(** X20. The report form changes the table only by adding one sighting,
    and only when it reports success; that sighting is unverified with no
    validations counted, passes the checks of the table, lists the uploaded
    files in order, and has neither latitude 0 nor longitude 0: a place on
    the equator or on the prime meridian is treated as no location. *)
Theorem handleSubmit_adds_one_report (user : option string) (lat lng : option Q)
    (activityType notes eventTime : string) (mediaFiles : list Upload)
    (uuid : string) (now : Z) (st : FormState) (bucket : Bucket) (db : DB) :
  let r := handleSubmit user lat lng activityType notes eventTime mediaFiles uuid now
             st bucket db in
  (r.2 = db ∧ is_Some (error r.1.1) ∧ success r.1.1 = success st)
  ∨ (error r.1.1 = None ∧ success r.1.1 = true
     ∧ sightings db !! uuid = None
     ∧ ∃ s, r.2 = Store.with_sightings (insert uuid s) db
            ∧ as_submitted s
            ∧ ¬ (Sighting.lat s == 0)%Q ∧ ¬ (Sighting.lng s == 0)%Q
            ∧ Sighting.media s
              = (λ f, mkMediaItem (file_path f) (file_type f)) <$> mediaFiles).
Proof.
  intros r. subst r. unfold ReportPage.handleSubmit.
  destruct (no_number lat) eqn:Hlat; simpl; [left; by eauto|].
  destruct (no_number lng) eqn:Hlng; simpl; [left; by eauto|].
  case_bool_decide; [left; by eauto|].
  destruct (ReportPage.upload_all _ _ _ _ _) as [[[msg|] bucket'] mediaUrls] eqn:Hup;
    [left; by eauto|].
  destruct (parseDate eventTime) as [t|]; [|left; by eauto].
  destruct (insert_sighting _ _ _ _ _) as [db'|e] eqn:Hins; [|left; by eauto].
  right. simpl. apply insert_sighting_ok in Hins as (Hfree & Hchk & ->).
  apply upload_all_ok in Hup. simpl in Hup. subst mediaUrls.
  apply no_number_false in Hlat as (qa & -> & Hqa).
  apply no_number_false in Hlng as (qb & -> & Hqb).
  do 3 (split; [done|]). eexists. split; [done|].
  unfold as_submitted. simpl. by repeat split.
Qed.

End ReportPageFacts.

Section MiscFacts.

Import Privacy.

(** X21. In a browser the device token is created once: after any call
    [localStorage] holds a token that is not empty, every later call leaves
    the browser as it is, draws nothing from the random source, and for the
    same sighting at the same clock value returns the same identifier. *)
Theorem device_token_created_once (u1 : string) (tt1 t1 : Z) (sid : string) (b : Browser) :
  has_window b = true →
  let r1 := generateValidatorHash u1 tt1 t1 sid b in
  (∃ token, localStorage r1.2 !! STORAGE_KEY = Some token ∧ token ≠ "")
  ∧ ∀ (u2 u3 : string) (tt2 tt3 t2 : Z) (sid2 : string),
      (generateValidatorHash u2 tt2 t2 sid2 r1.2).2 = r1.2
      ∧ generateValidatorHash u2 tt2 t2 sid2 r1.2 = generateValidatorHash u3 tt3 t2 sid2 r1.2
      ∧ (generateValidatorHash u2 tt2 t1 sid r1.2).1 = r1.1.
Proof.
  intros Hw r1.
  assert (∃ token, token ≠ "" ∧ has_window r1.2 = true
                   ∧ localStorage r1.2 !! STORAGE_KEY = Some token
                   ∧ r1.1 = Number_toString 36
                              (Z.abs (hash_loop (token +:+ ":" +:+ sid) 0))
                            +:+ Number_toString 36 t1)
    as (token & Htok & Hw' & Hls & Hr1).
  { subst r1. destruct (falsy (localStorage b !! STORAGE_KEY)) eqn:Hf.
    - rewrite generateValidatorHash_fresh by done. simpl.
      eexists. split; [|split; [done|split; [apply lookup_insert_eq|done]]].
      by destruct u1.
    - destruct (localStorage b !! STORAGE_KEY) as [token|] eqn:Hls; [|done].
      simpl in Hf. apply bool_decide_eq_false in Hf.
      rewrite (generateValidatorHash_stored _ _ _ _ _ token) by done.
      by exists token. }
  split; [by exists token|].
  intros u2 u3 tt2 tt3 t2 sid2.
  rewrite !(generateValidatorHash_stored _ _ _ _ _ token) by done.
  by rewrite Hr1.
Qed.
(** The same on the first stage of the game (5x5, four to five colours):
    a region whose walk ends next to its start is cut short, and cell 16
    is on no path. *)
Lemma fallback_leaves_cell_uncovered_5x5 (mulberry32 : Z -> Rng) :
  generateLevel mulberry32 Samples.zeroStream 5 5 4 5 None None (Some 0)
  = Returned {| level := Samples.gap5x5; usedFallback := true |}
  /\ ~ In 16 (allCells (solvedPaths Samples.gap5x5)).
Proof.
  split; [vm_compute; reflexivity|].
  intros Hin. simpl in Hin.
  repeat (destruct Hin as [Hin|Hin]; [discriminate|]). exact Hin.
Qed.

(** C7, at a failing input.  The seed 0 is falsy, so [generateLevel]
    draws from [Math.random]: two calls with the same arguments and seed
    0 return different puzzles when the platform's source differs. *)
Theorem seed_zero_is_not_deterministic (mulberry32 : Z -> Rng) :
  generateLevel mulberry32 Samples.zeroStream 3 4 2 4 None (Some 0%Z) None
  = Returned {| level := Samples.snake3x4; usedFallback := false |}
  /\ generateLevel mulberry32 Samples.quarterStream 3 4 2 4 None (Some 0%Z)
       None
     = Returned {| level := Samples.hook3x4; usedFallback := false |}
  /\ Samples.snake3x4 <> Samples.hook3x4.
Proof.
  split; [vm_compute; reflexivity|]. split; [vm_compute; reflexivity|].
  discriminate.
Qed.

(** *** The choice of [targetColors] *)

(** On a draw with 32 fractional bits and colour counts below [2^20]
    the product and the sum are exact. *)
Lemma pickColors_coarse (u : Q) (minC maxC : Z) :
  coarseDraw u -> (0 <= minC <= maxC)%Z -> (maxC < 2 ^ 20)%Z ->
  pickColors u minC maxC
  = (Qfloor (u * inject_Z (maxC - minC + 1)) + minC)%Z.
Proof.
  intros (k & Hk & Hu) Hle Hmax. unfold pickColors.
  set (r := (maxC - minC + 1)%Z).
  assert (Hr : (1 <= r <= 2 ^ 20)%Z) by (unfold r; lia).
  assert (Hprod : (u * inject_Z r == inject_Z (k * r) * 2 ^ (-32))%Q).
  { rewrite Hu, inject_Z_mult. ring. }
  assert (Hexact1 :
    (Float64.roundToDouble (u * inject_Z r) == u * inject_Z r)%Q).
  { apply (roundToDouble_exact Hprod); [nia | lia]. }
  assert (Hsum :
    (Float64.roundToDouble (u * inject_Z r) + inject_Z minC
     == inject_Z (k * r + minC * 2 ^ 32) * 2 ^ (-32))%Q).
  { rewrite Hexact1, Hprod, inject_Z_plus, !inject_Z_mult.
    change (inject_Z (2 ^ 32)) with (2 ^ 32)%Q.
    assert (Hc : (2 ^ 32 * 2 ^ (-32) == 1)%Q) by reflexivity.
    rewrite Qmult_plus_distr_l, <- (Qmult_assoc (inject_Z minC)), Hc. ring. }
  assert (Hexact2 :
    (Float64.roundToDouble
       (Float64.roundToDouble (u * inject_Z r) + inject_Z minC)
     == u * inject_Z r + inject_Z minC)%Q).
  { rewrite (roundToDouble_exact Hsum); [|nia|lia].
    rewrite Hexact1. reflexivity. }
  rewrite Hexact2. apply Qfloor_plus_Z.
Qed.
Lemma skipn_two {A : Type} (l : list A) (n : nat) :
  (n + 2 <= List.length l)%nat ->
  exists a b, skipn n l = a :: b :: skipn (n + 2) l.
Proof.
  revert l; induction n as [| n IH]; intros l H.
  - destruct l as [| a [| b rest]]; simpl in H; try lia.
    exists a, b; reflexivity.
  - destruct l as [| x l]; simpl in H; [lia |].
    destruct (IH l) as (a & b & E); [lia |].
    exists a, b; simpl; exact E.
Qed.

Lemma skipn_succ_tail {A : Type} (l : list A) (n : nat) (a : A) (t : list A) :
  skipn n l = a :: t -> skipn (n + 1) l = t.
Proof.
  revert l; induction n as [| n IH]; intros l H; simpl in *.
  - subst; reflexivity.
  - destruct l as [| x l]; [discriminate | apply IH; exact H].
Qed.

(** With enough fuel, the loop of [pair_write] from position [pecount] is
    the walk over the values from that position on. *)
Lemma pair_loop_walk (fuel : nat) (vals : list entry) (pecount : nat)
    (st : state) :
  (List.length vals - pecount <= fuel)%nat ->
  pair_loop fuel vals (List.length vals) pecount st =
  walk_pairs (skipn pecount vals) st.
Proof.
  revert pecount st; induction fuel as [| fuel IH]; intros pecount st Hfuel.
  - simpl.
    destruct (Z.of_nat pecount <? Z.of_nat (List.length vals) - 1) eqn:E.
    + apply Z.ltb_lt in E; lia.
    + rewrite walk_pairs_short; [reflexivity |].
      rewrite length_skipn; lia.
  - cbn [pair_loop].
    destruct (Z.of_nat pecount <? Z.of_nat (List.length vals) - 1) eqn:E.
    + apply Z.ltb_lt in E.
      destruct (skipn_two vals pecount) as (a & b & Es); [lia |].
      rewrite Es; cbn [firstn walk_pairs].
      destruct (pair_test [a; b]) as [[[a' b'] t] | e] eqn:Et; [| reflexivity].
      destruct (pair_test_ok _ _ _ _ _ Et) as (-> & -> & _).
      destruct t.
      * apply IH; lia.
      * rewrite IH by lia.
        rewrite (skipn_succ_tail _ _ _ _ Es); reflexivity.
    + apply Z.ltb_ge in E.
      rewrite walk_pairs_short; [reflexivity |].
      rewrite length_skipn; lia.
Qed.
(** * CDC health data / 2016 election correlations

    A shallow embedding of [CDC_healthdata_political_correlations.py]: the
    script reads three tables, cleans the health table, collapses county
    votes to states, joins votes and state shapes onto every health row,
    correlates each survey question with the Republican vote share, writes
    a report and draws one map.

    Python floats and NumPy's float64 are binary64 numbers: they are
    Rocq's primitive floats here, and every arithmetic step of the script
    is the same IEEE operation.  Python strings read with the latin-1
    codec are sequences of code points below 256, that is Rocq strings. *)

From Stdlib Require Import ZArith Lia String Ascii List.
From Stdlib Require Import PrimFloat SpecFloat FloatOps FloatAxioms.
From stdpp Require Import base option list gmap strings sorting.

Open Scope string_scope.
Open Scope list_scope.

(** ** Python values and exceptions *)

(** What a cell of a table read by [pd.read_csv] holds: a string, or a
    number (integers are kept by their binary64 value); a missing value
    is the number NaN. *)
Inductive cell : Type :=
  | CStr (s : string)
  | CNum (f : float).

Definition NaN : cell := CNum nan.

(** [pd.isna] / [pd.notna] on one value. *)
Definition isna (c : cell) : bool :=
  match c with
  | CStr _ => false
  | CNum f => is_nan f
  end.

Definition notna (c : cell) : bool := negb (isna c).

(** Python's [==] on two cell values: NaN is not equal to itself, a
    string never equals a number. *)
Definition py_eq (a b : cell) : bool :=
  match a, b with
  | CStr s, CStr t => String.eqb s t
  | CNum x, CNum y => PrimFloat.eqb x y
  | _, _ => false
  end.

(** Equality of keys in pandas' hash tables ([unique], [mode]): like
    [==], except that all NaN are one key. *)
Definition same_key (a b : cell) : bool :=
  match a, b with
  | CStr s, CStr t => String.eqb s t
  | CNum x, CNum y => PrimFloat.eqb x y || (is_nan x && is_nan y)
  | _, _ => false
  end.

(** The exceptions the script can die of. *)
Inductive exn : Type :=
  | KeyError
  | AttributeError
  | IndexError
  | TypeError.

Inductive result (A : Type) : Type :=
  | Ok (a : A)
  | Raise (e : exn).

Arguments Ok {A} a.
Arguments Raise {A} e.

Definition rbind {A B : Type} (m : result A) (k : A -> result B) : result B :=
  match m with
  | Ok a => k a
  | Raise e => Raise e
  end.

Notation "'do' x <- m ; k" := (rbind m (fun x => k))
  (at level 10, x name, m at level 100, k at level 200).

Definition is_ok {A : Type} (m : result A) : bool :=
  match m with Ok _ => true | Raise _ => false end.

(** ** Series and data frames *)

(** [Series.unique()]: the distinct values in order of first appearance. *)
Fixpoint unique_from (seen : list cell) (l : list cell) : list cell :=
  match l with
  | [] => []
  | c :: l' =>
      if existsb (same_key c) seen then unique_from seen l'
      else c :: unique_from (c :: seen) l'
  end.

Definition unique (l : list cell) : list cell := unique_from [] l.

(** A frame as [read_csv] builds it: named columns over a RangeIndex
    [0 .. nrows-1], so the label of a row is its position. *)
Record DataFrame : Type := mkFrame {
  nrows : nat;
  cols : list (string * list cell)
}.

Definition col_names (df : DataFrame) : list string := map fst (cols df).

Fixpoint assoc (name : string) (cs : list (string * list cell)) : option (list cell) :=
  match cs with
  | [] => None
  | (n, v) :: cs' => if String.eqb n name then Some v else assoc name cs'
  end.

(** [df[name]]: [KeyError] when there is no such column. *)
Definition get_col (df : DataFrame) (name : string) : result (list cell) :=
  match assoc name (cols df) with
  | Some v => Ok v
  | None => Raise KeyError
  end.

(** [df.name]: attribute access, [AttributeError] when there is no such column. *)
Definition get_attr (df : DataFrame) (name : string) : result (list cell) :=
  match assoc name (cols df) with
  | Some v => Ok v
  | None => Raise AttributeError
  end.

Definition mem_str (s : string) (l : list string) : bool := existsb (String.eqb s) l.

(** [df.drop(labels, axis=1)]: every label must name a column, or the
    call raises ([KeyError]; pandas before 0.23 raised [ValueError]
    here).  A label may be listed twice. *)
Definition drop (labels : list string) (df : DataFrame) : result DataFrame :=
  if forallb (fun l => mem_str l (col_names df)) labels
  then Ok (mkFrame (nrows df)
             (List.filter (fun c => negb (mem_str (fst c) labels)) (cols df)))
  else Raise KeyError.

(** ** Cleaning the health table (lines 27-35) *)

Definition denylist : list string :=
  ["DataValueFootnoteSymbol"; "TopicID"; "QuestionID"; "DataValueTypeID";
   "StratificationCategoryID1"; "StratificationID1"].

(** The loop over [columns]: a column joins [useless_cols] when it has
    fewer than 3 distinct values. *)
Definition useless_cols (df : DataFrame) : list string :=
  fold_left
    (fun useless c =>
       if (length (unique (snd c)) <? 3)%nat then useless ++ [fst c] else useless)
    (cols df) denylist.

Definition clean (df : DataFrame) : result DataFrame := drop (useless_cols df) df.

(** [df.loc[mask]]: the rows whose mask entry is true, in order. *)
Fixpoint select {A : Type} (mask : list bool) (l : list A) : list A :=
  match mask, l with
  | b :: mask', x :: l' => if b then x :: select mask' l' else select mask' l'
  | _, _ => []
  end.

Definition count_true (mask : list bool) : nat := length (List.filter (fun b => b) mask).

Definition loc (mask : list bool) (df : DataFrame) : DataFrame :=
  mkFrame (count_true (firstn (nrows df) mask))
          (map (fun c => (fst c, select mask (snd c))) (cols df)).

(** [df.loc[:, name] = values] (and [df[name] = values]): overwrite the
    column when the frame has it, append it as the last column otherwise. *)
Fixpoint set_assoc (name : string) (v : list cell) (cs : list (string * list cell))
  : list (string * list cell) :=
  match cs with
  | [] => [(name, v)]
  | (n, w) :: cs' =>
      if String.eqb n name then (n, v) :: cs' else (n, w) :: set_assoc name v cs'
  end.

Definition set_col (name : string) (v : list cell) (df : DataFrame) : DataFrame :=
  mkFrame (nrows df) (set_assoc name v (cols df)).

(** ** Numeric coercion (line 38) *)

Section Coercion.

(** How [pd.to_numeric] reads one string: its number, or nothing when
    the text is not a number.  The parser is pandas', not the script's. *)
Variable parse_number : string -> option float.

Definition coerce (c : cell) : cell :=
  match c with
  | CNum f => CNum f
  | CStr s => match parse_number s with
              | Some f => CNum f
              | None => NaN
              end
  end.

(** [healthdata["DataValue"] = pd.to_numeric(healthdata.DataValue, errors="coerce")] *)
Definition to_numeric_DataValue (df : DataFrame) : result DataFrame :=
  do v <- get_attr df "DataValue";
  Ok (set_col "DataValue" (map coerce v) df).

End Coercion.

(** ** Election data (lines 42-52) *)

Open Scope float_scope.

(** One county row of the election table, with the columns the script
    names.  A missing state abbreviation is [None]. *)
Record CountyRow : Type := mkCounty {
  state_abbr : option string;
  votes_dem : float;
  votes_gop : float;
  total_votes : float;
  per_dem : float;
  per_gop : float;
  combined_fips : float
}.

(** The sum of a group's column: missing values are skipped and an
    empty sum is 0, the values are added in row order. *)
Definition nansum (l : list float) : float :=
  fold_left (fun acc x => if is_nan x then acc else acc + x) l 0.

(** Python's order on strings, by code point. *)
Definition str_le (s t : string) : Prop := String.leb s t = true.

#[global] Instance str_le_dec (s t : string) : Decision (str_le s t).
Proof. unfold str_le. apply _. Defined.

(** The group keys: the distinct state abbreviations that are present,
    sorted ([groupby] sorts its keys and drops missing ones). *)
Definition group_keys (votedata : list CountyRow) : list string :=
  merge_sort str_le (remove_dups (omap state_abbr votedata)).

Definition in_state (s : string) (r : CountyRow) : bool :=
  match state_abbr r with
  | Some t => String.eqb t s
  | None => false
  end.

Definition county_rows (s : string) (votedata : list CountyRow) : list CountyRow :=
  List.filter (in_state s) votedata.

(** A row of [votedata.groupby(['state_abbr'], as_index=False).sum()]:
    the key and the sum of every numeric column over the group. *)
Record SumRow : Type := mkSum {
  sum_abbr : string;
  sum_votes_dem : float;
  sum_votes_gop : float;
  sum_total_votes : float;
  sum_per_dem : float;
  sum_per_gop : float;
  sum_combined_fips : float
}.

TASK GOAL: The string "isna" shows up in some lines of the listing. Copy each such line.

FINISHED TASK:
(** [pd.isna] / [pd.notna] on one value. *)
Definition isna (c : cell) : bool :=
Definition notna (c : cell) : bool := negb (isna c).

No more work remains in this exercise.